(Data excerpts)
____
(* ===== verification/Serializability.v ===== *)
(** * Interleaved calls are serializable

    The pool of the threads that are inside a call, the interface [Calls] of a
    component whose calls run stepwise, the laws a component has to show
    ([CallLaws]: each call either does everything under the mutex or only reads),
    and what they give for every interleaving. *)

From S2P Require Import Prelude Interleaving.

(** ** The interface *)
Class Calls (S C R : Type) := {
  held : S → bool;             (* the mutex *)
  code : C → prog S R;         (* a call, step by step *)
  locked : C → bool;           (* whether it works under the mutex *)
}.

(** What a component promises about its calls.  [sequential]: the same calls, run
    alone; [stable]: what holds of every state; a reading call with [may_overrun]
    may have undefined behaviour; [result_ok]: what a reading call returns. *)
Class CallLaws (S C R : Type) (sequential : C → M S R) `{Calls S C R} := {
  stable : S → Prop;
  call_ok : C → Prop;
  may_overrun : C → Prop;
  result_ok : C → R → Prop;

  locked_code c :
    locked c = true →
    ∃ B (act : S → option (outcome (B * S))) k, code c = Act act k ∧
      (∀ s, held s = true → act s = None) ∧
      (∀ s, held s = false → ∃ b s', act s = Some (Done (b, s')) ∧ held s' = true ∧
         (stable s → stable s') ∧ critical held stable (k b));
  locked_run c s r s' :
    locked c = true → held s = false → sequential c s = Done (r, s') →
    alone (code c) s (Done (r, s'));
  reading_code c :
    locked c = false → call_ok c → reads stable (may_overrun c) (code c) (result_ok c);
}.

(** ** The pool *)
Record thread (S C R : Type) := Thread {
  call : C;
  rest : prog S R;
}.
Arguments Thread {S C R} call rest.
Arguments call {S C R} t.
Arguments rest {S C R} t.

(** [order] records the threads in the order in which they took the mutex; no
    step depends on it. *)
Record config (S C R : Type) := Config {
  shared : S;
  threads : list (thread S C R);
  order : list nat;
}.
Arguments Config {S C R} shared threads order.
Arguments shared {S C R} c.
Arguments threads {S C R} c.
Arguments order {S C R} c.

Inductive pool_event (C : Type) := Arrive (c : C) | Move (i : nat).
Arguments Arrive {C} c.
Arguments Move {C} i.

Section Pool.
Context {S C R : Type} `{Calls S C R}.
(* ===== verification/DriverInterleavings.v ===== *)
(** * Theorems on the driver under concurrency

    Any number of threads inside the driver, each in one call of the VFS, under
    every interleaving of their steps; [driver_laws] makes the driver an instance
    of [CallLaws].  File positions belong to the calls: the
    kernel serialises the calls that share an open file by a lock of its own,
    except for the ioctl. *)

From S2P Require Import Prelude CircularBuffer Kernel CharDriver DriverSpec DriverRefine DriverRead DriverModule DriverTheorems Stdio ServerDevice Interleaving Serializability DriverSteps DriverConcurrency DriverDiscipline.

(** ** The driver as an instance of the interface *)
Definition locks (o : op) : bool :=
  match o with Read _ _ _ | Write _ _ => true | _ => false end.

#[export] Instance driver_calls `{KernelServices} : Calls driver op reply := {
  held := mutex_held;
  code := vfs_code;
  locked := locks;
}.

Definition in_service (d : driver) : Prop := ∃ L s, represents L d s ∧ log_ok s.

Section Instance.
Context `{KS : KernelServices, KL : !KernelLaws}.

Lemma in_service_free d : in_service d → mutex_held d = false ∧ ring_in_range d.
Proof.
  intros (L & s & [Hl HR] & _). split; [done|].
  destruct (rep_wf _ _ _ _ _ HR) as [Hlen Hin Hout _ _ _]. exact (conj Hlen (conj Hin Hout)).
Qed.

Lemma locked_code_driver o :
  locks o = true →
  ∃ B (act : driver → option (outcome (B * driver))) k, vfs_code o = Act act k ∧
    (∀ d, mutex_held d = true → act d = None) ∧
    (∀ d, mutex_held d = false → ∃ b d', act d = Some (Done (b, d')) ∧ mutex_held d' = true ∧
       (ring_in_range d → ring_in_range d') ∧ critical mutex_held ring_in_range (k b)).
Proof.
  intros Ho. destruct o as [| |buf count pos|buf count|pos off wh|pos cmd arg]; try done;
    (eexists unit, lock_step, _; split; [done|]);
    (split; [intros d Hd; unfold lock_step, mutex_held in *; by rewrite Hd|]);
    (intros d Hd; exists tt, (set_lock true d);
     split; [unfold lock_step, mutex_lock, mutex_held in *; by rewrite Hd|];
     split; [done|]; split; [done|]).
  - apply read_critical.
  - by apply critical_ret, write_critical.
Qed.

Lemma ret_unit_inv {A} (m : M driver A) d u d' :
  (m;; mret tt) d = Done (u, d') → ∃ a, m d = Done (a, d').
Proof.
  unfold mbind, M_bind. destruct (m d) as [[a d1]| |]; [|done..]. intros [= _ <-]. by exists a.
Qed.

(** Calls under the mutex, one after another, stay in service. *)
Lemma locked_call_run o d :
  locks o = true → op_ok o → in_service d →
  ∃ r d', vfs_call o d = Done (r, d') ∧ in_service d'.
Proof.
  intros Ho Hok (L & s & HR & Hlog).
  assert (Hrun : ∃ r d', vfs_call o d = Done (r, d') ∧ exec o d = Done (tt, d')).
  { destruct (exec_run L d s o HR Hlog Hok) as [[_ Hs]|(_ & d' & _ & _ & He & _)];
      destruct o as [| |buf count pos|buf count|pos off wh|pos cmd arg]; try done.
    - destruct (ret_unit_inv _ _ _ _ He) as [r Hr]. by exists r, d'.
    - destruct (ret_unit_inv _ _ _ _ He) as [r Hr]. exists (r, 0, []), d'.
      split; [|done]. cbn [vfs_call]. by rewrite (M_bind_Done _ _ _ _ _ Hr). }
  destruct Hrun as (r & d' & Hc & He). exists r, d'. split; [done|].
  destruct (exec_run L d s o HR Hlog Hok) as [[Hu _]|(_ & d2 & L' & s' & He' & HR' & _ & Hlog')];
    [congruence|]. rewrite He in He'. simplify_eq. by exists L', s'.
Qed.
____
What the task asks ▸ Lines after the one containing "code : C → prog" are not part of the task. Output the entries exactly from their first line through that one.

Answer area ▸
(* ===== verification/Serializability.v ===== *)
(** * Interleaved calls are serializable

    The pool of the threads that are inside a call, the interface [Calls] of a
    component whose calls run stepwise, the laws a component has to show
    ([CallLaws]: each call either does everything under the mutex or only reads),
    and what they give for every interleaving. *)

From S2P Require Import Prelude Interleaving.

(** ** The interface *)
Class Calls (S C R : Type) := {
  held : S → bool;             (* the mutex *)
  code : C → prog S R;         (* a call, step by step *)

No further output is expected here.